■ **TRY IT**
Please reproduce exactly the lines that begin the listing below, up to and including the line where "- apply Byte.to_of_N in E. rewrite E. lia." occurs.

■ **PROVIDED RECORDS**
★ ★ ★ ★ ★
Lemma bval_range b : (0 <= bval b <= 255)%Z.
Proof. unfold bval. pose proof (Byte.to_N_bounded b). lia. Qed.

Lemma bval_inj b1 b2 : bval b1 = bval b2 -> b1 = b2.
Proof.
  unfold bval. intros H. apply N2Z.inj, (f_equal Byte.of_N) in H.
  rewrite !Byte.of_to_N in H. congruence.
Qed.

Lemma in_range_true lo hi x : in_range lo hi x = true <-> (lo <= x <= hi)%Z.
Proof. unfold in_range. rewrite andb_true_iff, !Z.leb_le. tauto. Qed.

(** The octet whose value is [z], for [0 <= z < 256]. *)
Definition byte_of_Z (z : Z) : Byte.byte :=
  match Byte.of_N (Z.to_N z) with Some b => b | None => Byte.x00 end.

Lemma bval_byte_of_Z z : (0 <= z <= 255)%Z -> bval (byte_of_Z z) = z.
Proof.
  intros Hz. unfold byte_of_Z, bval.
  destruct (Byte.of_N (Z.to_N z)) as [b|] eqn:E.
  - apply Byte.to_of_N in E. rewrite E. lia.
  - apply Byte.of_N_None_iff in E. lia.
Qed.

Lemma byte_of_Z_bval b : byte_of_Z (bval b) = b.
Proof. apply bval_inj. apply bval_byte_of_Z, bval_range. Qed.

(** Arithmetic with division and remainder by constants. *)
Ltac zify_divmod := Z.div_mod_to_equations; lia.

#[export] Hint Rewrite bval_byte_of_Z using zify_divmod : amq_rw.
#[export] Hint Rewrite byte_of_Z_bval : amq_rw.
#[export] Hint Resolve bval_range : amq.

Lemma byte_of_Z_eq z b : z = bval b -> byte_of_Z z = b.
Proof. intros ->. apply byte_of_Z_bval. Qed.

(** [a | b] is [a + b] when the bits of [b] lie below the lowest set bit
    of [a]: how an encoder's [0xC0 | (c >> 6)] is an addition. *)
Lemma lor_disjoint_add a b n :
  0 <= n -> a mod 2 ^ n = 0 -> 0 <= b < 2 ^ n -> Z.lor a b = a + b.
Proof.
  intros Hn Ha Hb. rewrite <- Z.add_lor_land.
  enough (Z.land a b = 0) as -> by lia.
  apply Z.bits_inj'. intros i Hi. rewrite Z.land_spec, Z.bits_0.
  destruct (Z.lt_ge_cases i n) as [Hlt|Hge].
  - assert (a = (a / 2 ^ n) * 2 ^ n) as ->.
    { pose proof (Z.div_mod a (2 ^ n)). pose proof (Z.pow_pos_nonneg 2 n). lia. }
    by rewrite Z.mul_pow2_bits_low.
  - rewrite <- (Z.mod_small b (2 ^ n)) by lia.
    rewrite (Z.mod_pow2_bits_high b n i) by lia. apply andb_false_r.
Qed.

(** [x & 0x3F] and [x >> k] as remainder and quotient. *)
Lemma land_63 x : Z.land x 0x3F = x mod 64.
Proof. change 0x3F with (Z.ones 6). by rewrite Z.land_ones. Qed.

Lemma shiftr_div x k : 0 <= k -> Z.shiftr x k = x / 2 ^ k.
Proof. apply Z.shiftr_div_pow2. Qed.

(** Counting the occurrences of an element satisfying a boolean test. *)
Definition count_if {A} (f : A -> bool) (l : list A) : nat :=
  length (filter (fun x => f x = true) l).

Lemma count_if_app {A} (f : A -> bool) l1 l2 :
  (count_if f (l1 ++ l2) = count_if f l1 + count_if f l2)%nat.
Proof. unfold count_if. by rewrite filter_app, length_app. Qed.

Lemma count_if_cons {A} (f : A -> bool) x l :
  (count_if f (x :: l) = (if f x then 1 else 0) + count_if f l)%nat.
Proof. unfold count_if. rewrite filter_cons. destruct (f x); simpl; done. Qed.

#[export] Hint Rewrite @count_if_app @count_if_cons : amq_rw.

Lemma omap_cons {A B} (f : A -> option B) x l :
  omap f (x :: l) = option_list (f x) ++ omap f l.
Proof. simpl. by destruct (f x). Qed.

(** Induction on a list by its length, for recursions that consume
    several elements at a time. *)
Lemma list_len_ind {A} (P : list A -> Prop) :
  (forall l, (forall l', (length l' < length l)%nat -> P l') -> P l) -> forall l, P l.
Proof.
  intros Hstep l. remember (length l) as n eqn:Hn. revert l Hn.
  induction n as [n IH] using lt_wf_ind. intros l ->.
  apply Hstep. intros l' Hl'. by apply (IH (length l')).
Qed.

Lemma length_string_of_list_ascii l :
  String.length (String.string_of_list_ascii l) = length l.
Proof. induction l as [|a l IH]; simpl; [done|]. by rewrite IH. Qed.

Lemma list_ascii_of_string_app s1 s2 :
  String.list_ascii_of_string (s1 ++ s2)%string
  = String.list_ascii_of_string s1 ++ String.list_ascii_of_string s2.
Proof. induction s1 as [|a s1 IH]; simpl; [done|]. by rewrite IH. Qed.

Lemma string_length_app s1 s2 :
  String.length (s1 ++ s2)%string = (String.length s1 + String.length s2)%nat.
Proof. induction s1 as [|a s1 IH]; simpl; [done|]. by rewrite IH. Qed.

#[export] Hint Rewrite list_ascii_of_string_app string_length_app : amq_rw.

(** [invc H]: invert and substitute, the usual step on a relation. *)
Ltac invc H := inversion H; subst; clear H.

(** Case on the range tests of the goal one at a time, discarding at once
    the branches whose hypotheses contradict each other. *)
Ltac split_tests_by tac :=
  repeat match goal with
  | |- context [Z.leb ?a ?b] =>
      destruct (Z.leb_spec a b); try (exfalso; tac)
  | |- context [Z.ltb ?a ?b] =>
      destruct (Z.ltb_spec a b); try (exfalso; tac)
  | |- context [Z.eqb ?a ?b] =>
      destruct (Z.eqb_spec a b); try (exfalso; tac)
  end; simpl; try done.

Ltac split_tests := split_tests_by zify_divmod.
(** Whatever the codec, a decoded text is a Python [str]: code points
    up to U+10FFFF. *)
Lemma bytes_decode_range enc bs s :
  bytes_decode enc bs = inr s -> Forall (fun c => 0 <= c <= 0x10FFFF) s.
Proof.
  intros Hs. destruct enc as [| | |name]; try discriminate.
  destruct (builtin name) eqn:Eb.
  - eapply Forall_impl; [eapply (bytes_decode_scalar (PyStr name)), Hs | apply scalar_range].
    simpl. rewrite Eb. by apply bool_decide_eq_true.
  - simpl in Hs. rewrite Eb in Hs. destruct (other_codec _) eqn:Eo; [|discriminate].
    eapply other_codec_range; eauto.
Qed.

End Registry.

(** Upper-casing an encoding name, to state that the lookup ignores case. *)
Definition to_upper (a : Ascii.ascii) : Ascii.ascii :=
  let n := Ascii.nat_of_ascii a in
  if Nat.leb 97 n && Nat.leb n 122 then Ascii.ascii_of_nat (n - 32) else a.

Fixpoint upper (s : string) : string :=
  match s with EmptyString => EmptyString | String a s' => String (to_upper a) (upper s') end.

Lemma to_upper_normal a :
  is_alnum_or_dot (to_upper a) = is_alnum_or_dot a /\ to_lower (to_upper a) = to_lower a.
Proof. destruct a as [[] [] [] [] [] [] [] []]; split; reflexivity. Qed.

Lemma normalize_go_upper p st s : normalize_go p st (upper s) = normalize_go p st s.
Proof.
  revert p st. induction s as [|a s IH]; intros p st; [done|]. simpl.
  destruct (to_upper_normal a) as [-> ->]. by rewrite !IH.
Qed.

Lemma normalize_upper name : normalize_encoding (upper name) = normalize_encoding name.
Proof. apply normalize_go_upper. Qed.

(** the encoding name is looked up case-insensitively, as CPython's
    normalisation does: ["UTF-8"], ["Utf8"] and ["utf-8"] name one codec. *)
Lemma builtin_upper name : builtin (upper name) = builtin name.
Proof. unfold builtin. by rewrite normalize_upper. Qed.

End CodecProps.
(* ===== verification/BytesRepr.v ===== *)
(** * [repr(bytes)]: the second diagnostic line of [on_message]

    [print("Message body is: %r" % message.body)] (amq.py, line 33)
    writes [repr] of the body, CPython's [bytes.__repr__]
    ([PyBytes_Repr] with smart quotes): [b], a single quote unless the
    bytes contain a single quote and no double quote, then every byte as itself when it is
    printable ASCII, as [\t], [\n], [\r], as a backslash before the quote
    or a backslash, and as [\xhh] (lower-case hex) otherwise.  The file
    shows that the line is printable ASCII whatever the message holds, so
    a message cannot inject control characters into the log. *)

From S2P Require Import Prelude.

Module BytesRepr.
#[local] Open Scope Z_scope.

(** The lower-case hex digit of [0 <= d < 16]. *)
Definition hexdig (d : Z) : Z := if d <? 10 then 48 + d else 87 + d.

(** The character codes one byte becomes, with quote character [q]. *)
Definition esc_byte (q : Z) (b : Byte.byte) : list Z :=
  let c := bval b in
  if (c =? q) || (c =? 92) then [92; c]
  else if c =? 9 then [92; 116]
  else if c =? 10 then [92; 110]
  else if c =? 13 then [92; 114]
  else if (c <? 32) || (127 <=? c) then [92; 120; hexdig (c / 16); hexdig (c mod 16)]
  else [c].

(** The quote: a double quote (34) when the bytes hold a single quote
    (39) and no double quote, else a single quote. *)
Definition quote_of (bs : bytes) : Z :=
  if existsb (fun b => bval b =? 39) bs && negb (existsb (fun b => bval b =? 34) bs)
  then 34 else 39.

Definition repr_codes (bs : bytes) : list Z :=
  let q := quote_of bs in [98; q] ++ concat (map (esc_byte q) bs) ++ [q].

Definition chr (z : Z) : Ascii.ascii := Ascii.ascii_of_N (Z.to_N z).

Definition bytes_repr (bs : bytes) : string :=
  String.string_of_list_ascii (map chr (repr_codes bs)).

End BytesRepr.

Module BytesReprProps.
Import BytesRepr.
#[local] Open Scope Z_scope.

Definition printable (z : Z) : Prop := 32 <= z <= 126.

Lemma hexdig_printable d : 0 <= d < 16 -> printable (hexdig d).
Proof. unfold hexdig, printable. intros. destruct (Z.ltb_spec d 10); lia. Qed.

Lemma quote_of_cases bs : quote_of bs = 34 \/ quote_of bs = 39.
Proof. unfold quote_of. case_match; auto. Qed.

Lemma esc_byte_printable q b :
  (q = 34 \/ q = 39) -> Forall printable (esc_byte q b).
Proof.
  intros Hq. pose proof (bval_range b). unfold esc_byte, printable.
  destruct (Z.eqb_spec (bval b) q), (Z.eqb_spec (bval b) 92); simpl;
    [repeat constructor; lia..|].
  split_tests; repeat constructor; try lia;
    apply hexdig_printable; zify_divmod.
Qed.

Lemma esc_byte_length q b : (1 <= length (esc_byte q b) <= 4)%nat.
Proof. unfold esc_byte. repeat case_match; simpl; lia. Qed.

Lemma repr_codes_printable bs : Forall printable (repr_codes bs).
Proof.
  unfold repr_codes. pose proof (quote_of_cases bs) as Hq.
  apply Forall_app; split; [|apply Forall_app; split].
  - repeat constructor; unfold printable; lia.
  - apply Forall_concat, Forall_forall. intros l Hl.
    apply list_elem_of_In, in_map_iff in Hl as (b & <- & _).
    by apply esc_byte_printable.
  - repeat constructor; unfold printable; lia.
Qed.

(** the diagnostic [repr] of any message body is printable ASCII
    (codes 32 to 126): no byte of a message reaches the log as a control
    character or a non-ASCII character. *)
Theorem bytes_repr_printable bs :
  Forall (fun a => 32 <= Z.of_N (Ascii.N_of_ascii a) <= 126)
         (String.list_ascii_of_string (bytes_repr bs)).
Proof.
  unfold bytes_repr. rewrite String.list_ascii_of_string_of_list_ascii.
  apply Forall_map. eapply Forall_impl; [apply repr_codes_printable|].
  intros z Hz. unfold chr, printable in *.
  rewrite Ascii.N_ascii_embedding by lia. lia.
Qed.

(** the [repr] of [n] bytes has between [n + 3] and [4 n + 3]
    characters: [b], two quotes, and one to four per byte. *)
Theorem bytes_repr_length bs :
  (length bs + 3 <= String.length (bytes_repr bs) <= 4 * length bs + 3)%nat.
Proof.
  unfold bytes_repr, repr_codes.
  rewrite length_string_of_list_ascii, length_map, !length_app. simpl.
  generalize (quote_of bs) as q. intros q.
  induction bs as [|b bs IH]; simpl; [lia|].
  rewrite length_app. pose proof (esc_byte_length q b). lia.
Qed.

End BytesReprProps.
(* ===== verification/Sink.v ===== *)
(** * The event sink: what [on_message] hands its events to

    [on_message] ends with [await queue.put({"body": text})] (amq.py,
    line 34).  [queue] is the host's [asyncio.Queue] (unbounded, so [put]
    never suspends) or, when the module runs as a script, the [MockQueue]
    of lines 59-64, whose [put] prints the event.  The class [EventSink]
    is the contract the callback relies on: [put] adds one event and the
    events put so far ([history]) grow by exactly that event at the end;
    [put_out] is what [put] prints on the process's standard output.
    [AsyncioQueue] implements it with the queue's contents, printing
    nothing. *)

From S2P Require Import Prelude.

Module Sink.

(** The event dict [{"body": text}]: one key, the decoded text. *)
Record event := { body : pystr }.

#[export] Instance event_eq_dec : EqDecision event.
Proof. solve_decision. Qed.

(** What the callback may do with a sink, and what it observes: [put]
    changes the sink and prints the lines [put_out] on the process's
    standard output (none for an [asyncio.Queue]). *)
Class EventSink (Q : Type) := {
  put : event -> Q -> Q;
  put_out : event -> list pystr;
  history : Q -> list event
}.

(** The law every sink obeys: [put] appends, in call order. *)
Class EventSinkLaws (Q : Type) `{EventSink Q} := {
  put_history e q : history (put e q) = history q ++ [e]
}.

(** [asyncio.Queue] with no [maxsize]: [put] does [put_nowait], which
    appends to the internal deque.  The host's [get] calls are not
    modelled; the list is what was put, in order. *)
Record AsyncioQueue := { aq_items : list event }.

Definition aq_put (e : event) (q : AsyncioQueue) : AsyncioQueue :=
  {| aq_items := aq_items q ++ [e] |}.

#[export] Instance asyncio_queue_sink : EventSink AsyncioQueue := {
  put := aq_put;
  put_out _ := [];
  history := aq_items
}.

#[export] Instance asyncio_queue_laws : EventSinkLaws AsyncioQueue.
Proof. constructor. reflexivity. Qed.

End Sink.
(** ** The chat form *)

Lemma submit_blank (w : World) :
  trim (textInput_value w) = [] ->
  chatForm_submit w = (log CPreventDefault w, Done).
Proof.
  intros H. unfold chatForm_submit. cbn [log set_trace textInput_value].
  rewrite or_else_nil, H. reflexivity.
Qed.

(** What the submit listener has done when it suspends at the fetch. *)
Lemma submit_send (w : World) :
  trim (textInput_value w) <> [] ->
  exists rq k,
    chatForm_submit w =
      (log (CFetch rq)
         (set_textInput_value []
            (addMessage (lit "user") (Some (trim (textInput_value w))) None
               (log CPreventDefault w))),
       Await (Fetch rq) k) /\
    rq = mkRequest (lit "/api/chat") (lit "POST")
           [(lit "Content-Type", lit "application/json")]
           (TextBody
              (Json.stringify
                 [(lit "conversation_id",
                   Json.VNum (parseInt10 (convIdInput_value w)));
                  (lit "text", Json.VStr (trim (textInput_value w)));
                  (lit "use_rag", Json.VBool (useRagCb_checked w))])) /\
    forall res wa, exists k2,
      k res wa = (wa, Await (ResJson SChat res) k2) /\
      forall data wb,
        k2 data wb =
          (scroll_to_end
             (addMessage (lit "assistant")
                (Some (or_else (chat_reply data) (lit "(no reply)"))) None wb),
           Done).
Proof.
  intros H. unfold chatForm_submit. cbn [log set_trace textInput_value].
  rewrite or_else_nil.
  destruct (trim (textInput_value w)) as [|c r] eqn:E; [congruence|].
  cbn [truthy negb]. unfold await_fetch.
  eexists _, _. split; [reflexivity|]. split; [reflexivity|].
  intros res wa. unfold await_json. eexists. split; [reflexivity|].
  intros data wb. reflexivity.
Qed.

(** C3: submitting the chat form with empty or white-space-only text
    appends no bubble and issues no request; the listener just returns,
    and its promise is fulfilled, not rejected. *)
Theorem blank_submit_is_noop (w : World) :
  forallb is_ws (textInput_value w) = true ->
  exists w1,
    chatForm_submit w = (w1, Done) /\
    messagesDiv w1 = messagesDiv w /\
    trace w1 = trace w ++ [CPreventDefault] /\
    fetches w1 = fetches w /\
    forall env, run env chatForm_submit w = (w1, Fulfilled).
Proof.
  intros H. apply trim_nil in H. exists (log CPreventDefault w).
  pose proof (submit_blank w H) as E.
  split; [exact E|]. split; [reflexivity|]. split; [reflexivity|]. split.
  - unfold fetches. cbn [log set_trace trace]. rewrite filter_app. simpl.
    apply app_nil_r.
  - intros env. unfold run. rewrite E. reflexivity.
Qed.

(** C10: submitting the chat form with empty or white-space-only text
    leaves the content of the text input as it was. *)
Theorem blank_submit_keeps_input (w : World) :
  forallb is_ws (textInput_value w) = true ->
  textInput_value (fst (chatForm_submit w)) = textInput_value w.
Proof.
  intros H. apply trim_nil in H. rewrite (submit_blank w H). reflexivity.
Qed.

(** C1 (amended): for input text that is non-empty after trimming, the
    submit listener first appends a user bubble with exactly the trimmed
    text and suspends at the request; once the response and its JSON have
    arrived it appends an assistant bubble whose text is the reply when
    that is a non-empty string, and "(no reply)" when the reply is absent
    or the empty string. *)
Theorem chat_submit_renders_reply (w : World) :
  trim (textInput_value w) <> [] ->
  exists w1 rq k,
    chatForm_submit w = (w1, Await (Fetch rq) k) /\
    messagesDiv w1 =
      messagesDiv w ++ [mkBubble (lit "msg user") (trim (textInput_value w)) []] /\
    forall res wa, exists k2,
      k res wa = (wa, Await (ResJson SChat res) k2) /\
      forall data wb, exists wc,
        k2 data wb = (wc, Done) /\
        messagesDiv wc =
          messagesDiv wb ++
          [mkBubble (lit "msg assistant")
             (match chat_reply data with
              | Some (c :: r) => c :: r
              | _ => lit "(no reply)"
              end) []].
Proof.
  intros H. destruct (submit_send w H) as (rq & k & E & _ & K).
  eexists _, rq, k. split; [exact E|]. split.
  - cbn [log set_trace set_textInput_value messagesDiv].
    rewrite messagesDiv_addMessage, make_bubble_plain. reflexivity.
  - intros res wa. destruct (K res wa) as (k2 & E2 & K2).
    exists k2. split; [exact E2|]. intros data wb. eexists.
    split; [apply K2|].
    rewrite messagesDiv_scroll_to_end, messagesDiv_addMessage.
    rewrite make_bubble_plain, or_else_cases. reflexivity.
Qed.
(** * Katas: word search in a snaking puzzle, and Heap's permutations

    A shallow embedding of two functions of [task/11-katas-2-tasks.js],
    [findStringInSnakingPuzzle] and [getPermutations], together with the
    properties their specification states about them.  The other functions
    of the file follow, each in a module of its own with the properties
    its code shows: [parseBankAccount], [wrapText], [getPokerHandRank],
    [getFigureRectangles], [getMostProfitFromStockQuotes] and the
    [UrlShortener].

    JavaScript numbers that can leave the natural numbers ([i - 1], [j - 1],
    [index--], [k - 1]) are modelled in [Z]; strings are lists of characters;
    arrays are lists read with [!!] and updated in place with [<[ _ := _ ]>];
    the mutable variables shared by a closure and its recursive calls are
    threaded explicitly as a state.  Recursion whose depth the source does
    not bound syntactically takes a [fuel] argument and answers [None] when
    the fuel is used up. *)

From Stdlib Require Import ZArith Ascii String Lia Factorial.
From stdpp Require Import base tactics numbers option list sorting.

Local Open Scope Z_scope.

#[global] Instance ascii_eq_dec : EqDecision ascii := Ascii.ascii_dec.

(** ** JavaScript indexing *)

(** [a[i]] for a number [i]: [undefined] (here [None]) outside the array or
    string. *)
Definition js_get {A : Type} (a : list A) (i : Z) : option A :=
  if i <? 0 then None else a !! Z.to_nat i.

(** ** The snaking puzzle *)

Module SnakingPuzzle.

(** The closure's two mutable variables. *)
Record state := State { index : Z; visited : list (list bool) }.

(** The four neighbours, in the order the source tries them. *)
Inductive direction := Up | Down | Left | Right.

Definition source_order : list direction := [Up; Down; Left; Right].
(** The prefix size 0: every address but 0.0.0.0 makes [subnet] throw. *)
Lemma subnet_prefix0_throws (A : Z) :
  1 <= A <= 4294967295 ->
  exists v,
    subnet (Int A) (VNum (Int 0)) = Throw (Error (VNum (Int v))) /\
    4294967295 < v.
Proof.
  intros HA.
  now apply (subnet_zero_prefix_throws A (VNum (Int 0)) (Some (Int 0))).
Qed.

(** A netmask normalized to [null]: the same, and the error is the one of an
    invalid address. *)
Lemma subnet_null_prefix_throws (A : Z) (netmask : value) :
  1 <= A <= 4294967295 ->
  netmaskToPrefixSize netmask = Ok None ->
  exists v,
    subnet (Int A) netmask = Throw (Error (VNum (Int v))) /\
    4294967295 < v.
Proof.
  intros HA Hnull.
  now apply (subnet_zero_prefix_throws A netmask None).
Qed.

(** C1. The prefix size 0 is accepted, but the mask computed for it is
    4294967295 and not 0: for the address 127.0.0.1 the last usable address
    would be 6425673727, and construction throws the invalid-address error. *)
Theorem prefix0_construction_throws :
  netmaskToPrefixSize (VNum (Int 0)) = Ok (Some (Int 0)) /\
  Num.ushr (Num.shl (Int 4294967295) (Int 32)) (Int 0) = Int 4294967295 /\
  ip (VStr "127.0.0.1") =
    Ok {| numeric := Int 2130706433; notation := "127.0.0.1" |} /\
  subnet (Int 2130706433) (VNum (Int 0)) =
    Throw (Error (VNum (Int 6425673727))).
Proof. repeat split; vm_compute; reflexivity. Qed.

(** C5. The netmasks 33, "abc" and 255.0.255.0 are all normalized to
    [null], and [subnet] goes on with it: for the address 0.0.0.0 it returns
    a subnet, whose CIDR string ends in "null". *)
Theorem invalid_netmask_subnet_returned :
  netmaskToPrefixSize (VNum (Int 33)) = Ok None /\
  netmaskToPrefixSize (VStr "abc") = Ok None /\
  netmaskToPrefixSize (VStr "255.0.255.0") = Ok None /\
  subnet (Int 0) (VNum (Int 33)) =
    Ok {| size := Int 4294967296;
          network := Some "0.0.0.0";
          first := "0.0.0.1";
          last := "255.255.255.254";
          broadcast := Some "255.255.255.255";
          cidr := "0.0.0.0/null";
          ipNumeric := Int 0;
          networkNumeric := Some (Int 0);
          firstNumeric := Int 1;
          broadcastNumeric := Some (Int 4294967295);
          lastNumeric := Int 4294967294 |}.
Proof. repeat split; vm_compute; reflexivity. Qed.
★ ★ ★ ★ ★
■ **RESPONSE BOX**
Lemma bval_range b : (0 <= bval b <= 255)%Z.
Proof. unfold bval. pose proof (Byte.to_N_bounded b). lia. Qed.

Lemma bval_inj b1 b2 : bval b1 = bval b2 -> b1 = b2.
Proof.
  unfold bval. intros H. apply N2Z.inj, (f_equal Byte.of_N) in H.
  rewrite !Byte.of_to_N in H. congruence.
Qed.

Lemma in_range_true lo hi x : in_range lo hi x = true <-> (lo <= x <= hi)%Z.
Proof. unfold in_range. rewrite andb_true_iff, !Z.leb_le. tauto. Qed.

(** The octet whose value is [z], for [0 <= z < 256]. *)
Definition byte_of_Z (z : Z) : Byte.byte :=
  match Byte.of_N (Z.to_N z) with Some b => b | None => Byte.x00 end.

Lemma bval_byte_of_Z z : (0 <= z <= 255)%Z -> bval (byte_of_Z z) = z.
Proof.
  intros Hz. unfold byte_of_Z, bval.
  destruct (Byte.of_N (Z.to_N z)) as [b|] eqn:E.
  - apply Byte.to_of_N in E. rewrite E. lia.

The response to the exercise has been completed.